[OPE-L:1305] Re: Re: Advertising and productive labour

From: Michael J Williams (michael@williamsmj.screaming.net)
Date: Tue Sep 21 1999 - 04:24:59 EDT

Perhaps this thread is running out of steam. Perhaps I am in danger of
becoming a 'fanatic' ('someone who cannot change their mind, and will not
change the subject').
----- Original Message -----
From: <zarembka@ACSU.BUFFALO.EDU>
To: <ope-l@galaxy.csuchico.edu>
Sent: Monday, September 20, 1999 3:49 PM
Subject: [OPE-L:1304] Re: Re: Re: Advertising and productive labour

> On 09/20/99 at 03:54 PM, "Michael J Williams"
> <michael@williamsmj.screaming.net> said:
> >>If it [a mortgage] is to be a commodity, where is ANY labor power
> >>involved (remember the banking system as intermediary is abstracted
> >>from the question) whether productive or unproductive
> >I do not agree that there is no labour involved in producing a mortgage
> >package. And if, as is typical, that occurs under capitalist direct
> >production relations, it is in principle productive.
> You once accused me of not reading you carefully, but I suppose I now have
> to throw it back--"the banking system [they are the ones who prepare a
> mortgage package] as intermediary is abstracted from the question" (see
> above).

If one assumes there is no labour involved in producing something, then
clearly there can be no (un)productive labour involved. It is clear to me
that a Mortgage (even with no other banking facilities attached) does
require labour to produce and deliver. It is clear to Paul Z. that it does
not. If he is right, I will cash in my pension funds and set up (whoops, I'm
performing some labour) an internet mortgage lending system and make my
fortune with my virtual perpetual motion machine.
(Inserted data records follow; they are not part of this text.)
(** Padding runs to the end of the buffer. *)
Lemma padding_ok k b start es padding :
  buffer_ok k b start es -> padding = 2 ^ k - tail b mod 2 ^ k ->
  8 <= padding /\ padding mod 8 = 0 /\ tail b mod 2 ^ k + padding = 2 ^ k /\ (tail b + padding) mod 2 ^ k = 0.
Proof.
  intros Hbuf ->. pose proof Hbuf as [Hk _ _ Hs _ Hch _ _ He _ _]. destruct (size_mod8 k ltac:(lia)) as [S1 S2].
  pose proof (N.mod_lt (tail b) (2 ^ k) ltac:(lia)) as Hm. pose proof (N.Div0.div_mod (tail b) (2 ^ k)) as Hd.
  assert (tail b mod 8 = 0) as T8.
  { rewrite (chain_span _ _ _ Hch), N.Div0.add_mod, Hs, (span_mod8 _ _ He). done. }
  assert ((tail b mod 2 ^ k) mod 8 = 0) as T8' by (apply mod_pow_mod8; [lia|done]).
  set (t := tail b mod 2 ^ k) in *. assert (t + 8 <= 2 ^ k) by (by apply mult8_le). split_and!; [lia| |lia|].
  - pose proof (N.Div0.div_mod t 8) as E1. pose proof (N.Div0.div_mod (2 ^ k) 8) as E2.
    rewrite T8' in E1. rewrite S1 in E2. set (x := t / 8) in *. set (y := 2 ^ k / 8) in *.
    replace (2 ^ k - t) with ((y - x) * 8) by lia. apply N.Div0.mod_mul.
  - replace (tail b + (2 ^ k - t)) with ((tail b / 2 ^ k + 1) * 2 ^ k) by lia. apply N.Div0.mod_mul.
Qed.

(** The exchange succeeds. *)
Lemma inv_exchange k s read unread out i c l :
  sys_inv k s read unread out -> open_of i unread = [] -> valid (2 ^ k) c -> l_tl l = tail (buf s) ->
  exchange_ok (2 ^ k) (head (buf s)) (call_entry_size c) l ->
  (l_tl l + call_entry_size c + l_padding l) mod 2 ^ 64 < 2 ^ 63 ->
  exists unread',
    sys_inv k (mkSystem (set_tail ((l_tl l + call_entry_size c + l_padding l) mod 2 ^ 64) (buf s))
                 (<[i := if l_padding l =? 0 then WriteHeader c (l_tl_index l) else WritePad c l]> (writers s))
                 (reader s) (written s ++ []) (delivered s)) read unread' out.
Proof.
  intros Hi Hopen Hv Htl [Hix Hcase] Hlt. destruct (valid_size _ _ Hv) as (V1 & V2 & V3).
  pose proof (sv_buffer _ _ _ _ _ Hi) as Hbuf. pose proof Hbuf as [Hk _ Hh _ _ _ Hroom Ht _ _ _].
  assert (2 ^ k <= 2 ^ 62) as Hk62 by (apply N.pow_le_mono_r; lia).
  assert (l_tl l + call_entry_size c + l_padding l < 2 ^ 64) as H64
    by (change (2 ^ 64) with (2 * 2 ^ 63); change (2 ^ 63) with (2 * 2 ^ 62) in *; destruct Hcase; lia).
  rewrite N.mod_small in * by done. rewrite Htl in *. set (size := call_entry_size c) in *.
  set (st := Claimed (call_message c) (total_size c)).
  assert (forall p, state_ok (2 ^ k) p size st) as Hst
    by (intros; destruct Hv as ([??] & ? & ?); by split_and!).
  destruct Hcase as [(-> & C2 & C3)|(C1 & C2 & C3)].
  - rewrite N.add_0_r in *. cbn [N.eqb]. exists (unread ++ [mkEntry (tail (buf s)) size i st])%list.
    eapply inv_append; try done; [by constructor| |simpl; lia|eexists; by split_and!].
    apply buffer_append; try done; [right; by do 2 eexists|lia|lia].
  - rewrite Hix in C1. destruct (padding_ok _ _ _ _ _ Hbuf C1) as (P1 & P2 & P3 & P4).
    assert (size <= 2 ^ k) as Hhalf.
    { pose proof (proj2 (proj2 Hv)) as Hh2. fold size in Hh2. pose proof (N.Div0.mul_div_le (2 ^ k) 2).
      set (h := 2 ^ k / 2) in *. lia. }
    destruct (N.eqb_spec (l_padding l) 0); [lia|]. set (pad := mkEntry (tail (buf s)) (l_padding l) i PadNew).
    set (e := mkEntry (tail (buf s) + l_padding l) size i st). exists (unread ++ [pad; e])%list.
    eapply inv_append; try done; [by repeat constructor| |simpl; lia|exists pad, e; by split_and!].
    replace (tail (buf s) + size + l_padding l) with (tail (buf s) + l_padding l + size) by lia.
    change [pad; e] with ([pad] ++ [e])%list. rewrite (app_assoc (read ++ unread)).
    apply (buffer_append k (set_tail (tail (buf s) + l_padding l) (buf s))); try done; cbn [tail set_tail head].
    + apply buffer_append; try done; [simpl; split_and!; lia|by left|lia|lia|lia].
    + right. by do 2 eexists.
    + rewrite P4. lia.
    + lia.
Qed.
Put another way, a Mortgage is a commodity produced by bank intermediary
labour. So if you abstract from the latter, you abstract from the former. We
can all agree that 'not-a-mortgage' doesn't require any labour to produce.
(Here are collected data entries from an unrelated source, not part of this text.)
(* ===== verification/OversizedSpec.v ===== *)
(** * Messages larger than the ring buffer takes: proofs

    What [oversized::Writer] hands to the writer it wraps, whatever that writer
    is, and that the reconstructor restores from it the messages of any number
    of writers. *)

From S2P Require Import Prelude LedgerEntries RingBuffer RingBufferInv RingBufferSafe Writers NonBlocking Oversized.
From stdpp Require Import functions.

Module OversizedSpec.
Import RingBuffer Writers Oversized.
Import RingBufferSafe(of_writer, of_writer_app).
Open Scope N_scope.

#[local] Opaque le_split.

(** ** Fragments *)

Definition more (id : N) (p : bytes) : N * bytes := (fragment, le_split 8 id ++ p)%list.

(** The frames of an oversized message of which [P] has been written: a first
    fragment with the header, and fragments that are not empty. *)
Definition framed (id : N) (header : bytes) (frames : list (N * bytes)) (P : bytes) : Prop :=
  exists p0 ps, frames = (fragment, header ++ p0)%list :: (more id <$> ps) /\
    (p0 ++ concat ps)%list = P /\ Forall (fun p => p <> []) ps.

Lemma framed_extend id header frames d P b :
  framed id header (frames ++ [(fragment, d)]) P -> framed id header (frames ++ [(fragment, d ++ b)]) (P ++ b).
Proof.
  intros (p0 & ps & Hf & <- & Hne). destruct ps as [|p ps _] using rev_ind.
  - destruct frames as [|x [|y frames]]; simplify_eq/=. exists (p0 ++ b)%list, []. simpl. by rewrite !app_nil_r, app_assoc.
  - rewrite fmap_app, app_comm_cons in Hf. apply app_inj_tail in Hf as [-> [= ->]].
    exists p0, (ps ++ [p ++ b])%list. split_and!.
    + rewrite fmap_app, <- app_comm_cons, <- app_assoc. done.
    + rewrite !concat_app. simpl. by rewrite !app_nil_r, !app_assoc.
    + apply Forall_app in Hne as [H1 H2]. apply Forall_app. split; [done|]. constructor; [|done].
      inversion H2; subst. by destruct p.
Qed.

Lemma framed_more id header frames P b :
  framed id header frames P -> b <> [] -> framed id header (frames ++ [more id b]) (P ++ b).
Proof.
  intros (p0 & ps & -> & <- & Hne) Hb. exists p0, (ps ++ [b])%list. split_and!.
  - by rewrite fmap_app.
  - rewrite concat_app. simpl. by rewrite app_nil_r, app_assoc.
  - apply Forall_app. split; [done|by constructor].
Qed.

(** ** The writer *)

Section writer.
Context {W : Type} `{HL : WriterLaws W}.

(** An oversized message is being written: its finished fragments are [fin],
    the fragment in progress is [cur]. *)
Record writing (o : Writer W) (l fin : list Slot) (cur : Slot) (id : N) : Prop := {
  wr_represents : represents (underlying_writer o) ((l ++ fin) ++ [cur]);
  wr_finished : Forall (fun sl => sl_finished sl = true) (l ++ fin);
  wr_open : sl_finished cur = false;
  wr_fragment : sl_message cur = fragment;
  wr_room : N.of_nat (length (sl_data cur)) <= sl_size cur;
  wr_progress : fragment_progress o =
    Some (mkProgress (Some (sl_initial cur)) id (sl_size cur - N.of_nat (length (sl_data cur))));
}.

Definition frames_of (fin : list Slot) (cur : Slot) : list (N * bytes) := (frame <$> fin ++ [cur]).

(** A piece that fits in the fragment in progress. *)
Lemma write_piece o l fin cur id header P b :
  writing o l fin cur id -> framed id header (frames_of fin cur) P ->
  N.of_nat (length (sl_data cur)) + N.of_nat (length b) <= sl_size cur ->
  exists mk w', underlying (write_bytes (Some (sl_next cur)) b) o = (Ok (Some mk), mkWriter w' (max_fragment_size o) (max_total_size o) (fragment_progress o)) /\
    writing (advance (N.of_nat (length b)) (mkWriter w' (max_fragment_size o) (max_total_size o) (fragment_progress o))) l fin (extend cur b mk) id /\
    framed id header (frames_of fin (extend cur b mk)) (P ++ b).
Proof.
  intros [Hr Hf Ho Hm Hroom Hp] Hfr Hb.
  destruct (write_bytes_law _ _ _ _ b Hr Ho Hb) as (mk & w' & Hw & Hr'). exists mk, w'. split_and!.
  - unfold underlying. by rewrite Hw.
  - unfold advance. simpl. rewrite Hp. constructor; simpl; try done; rewrite length_app; [lia|]. by rewrite Nat2N.inj_add, N.sub_add_distr.
  - unfold frames_of in *. rewrite fmap_app in *. simpl in *. unfold frame at 2. simpl. rewrite Hm.
    apply framed_extend. revert Hfr. unfold frame at 2. by rewrite Hm.
Qed.

Context (F : N) (HF : initial_header_size < F) (Hacc : forall size, 8 < size <= F -> accepts fragment size).

Definition full (sl : Slot) : Prop := N.of_nat (length (sl_data sl)) = sl_size sl.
Sorry if this is a bit flippant, but for the moment I guess Paul Z and I
will just have to agree to disagree. He has already chosen to leave to one
side large chunks of my arguments to the conclusion that no coherent Marxist
distinction between productive and unproductive labour under capitalism can
be drawn on the basis of use-value considerations. In the language of the
class ideological enemy, if there is (or can be generated) adequate demand
for something, *whatever the basis of that demand*, some capitalist will
employ labour to produce it, putatively extracting surplus value from that

Just one more thought (isn't there always ...), in the 1970s Bacon and Eltis
(two orthodox - I guess Keynesian - growth economists revisited the
classical (un)productive labour distinction, for reasons analogus to those
that motivated Jurriaan to start this thread. They wanted to be able to
extract from national accounting data reasons to explain the UK's relatively
poor rate of growth. They meandered around, but plumped on the
service/physical product distinction, which they claimed was based on Smith.
About the same time, William Baumol was elaborating his 'differential
productivity growth model' that argued that state provided services would
absorb more and more of GDP, because it was inherently more difficult to
increase productivity in the production of the kinds of services that tended
to gravitate to the state sector, whilst state sector wages would tend to
rise paru passu with comparable market sector wages.

In trying to make sense of these models with my students, it became clear
that they each rested on 2 basic arguments:
1. It is intrinsically more difficult to innovate productivity enhancing
technology in the service sector.
2. Services are intrinsically less tradeable internationally.

Even at the time, these arguments were existing on a wing and a prayer. Now,
I would submit, it is clear that they have no general validity at all.

Turning my students' attention to Marx(ist) accounts of the distinction
(remember this was the time of raging debates on the issue, oriented in
particular about the (un)productive nature of domestic labour), it became
clear over several years that the only robust basis for the distinction was
what I have been arguing on this thread: all labour that works under
capitalist direct production relations is putatively productive of surplus
value. I would add that *relative* productivity between different sectors
does not map validly onto the service/physical object distinction either.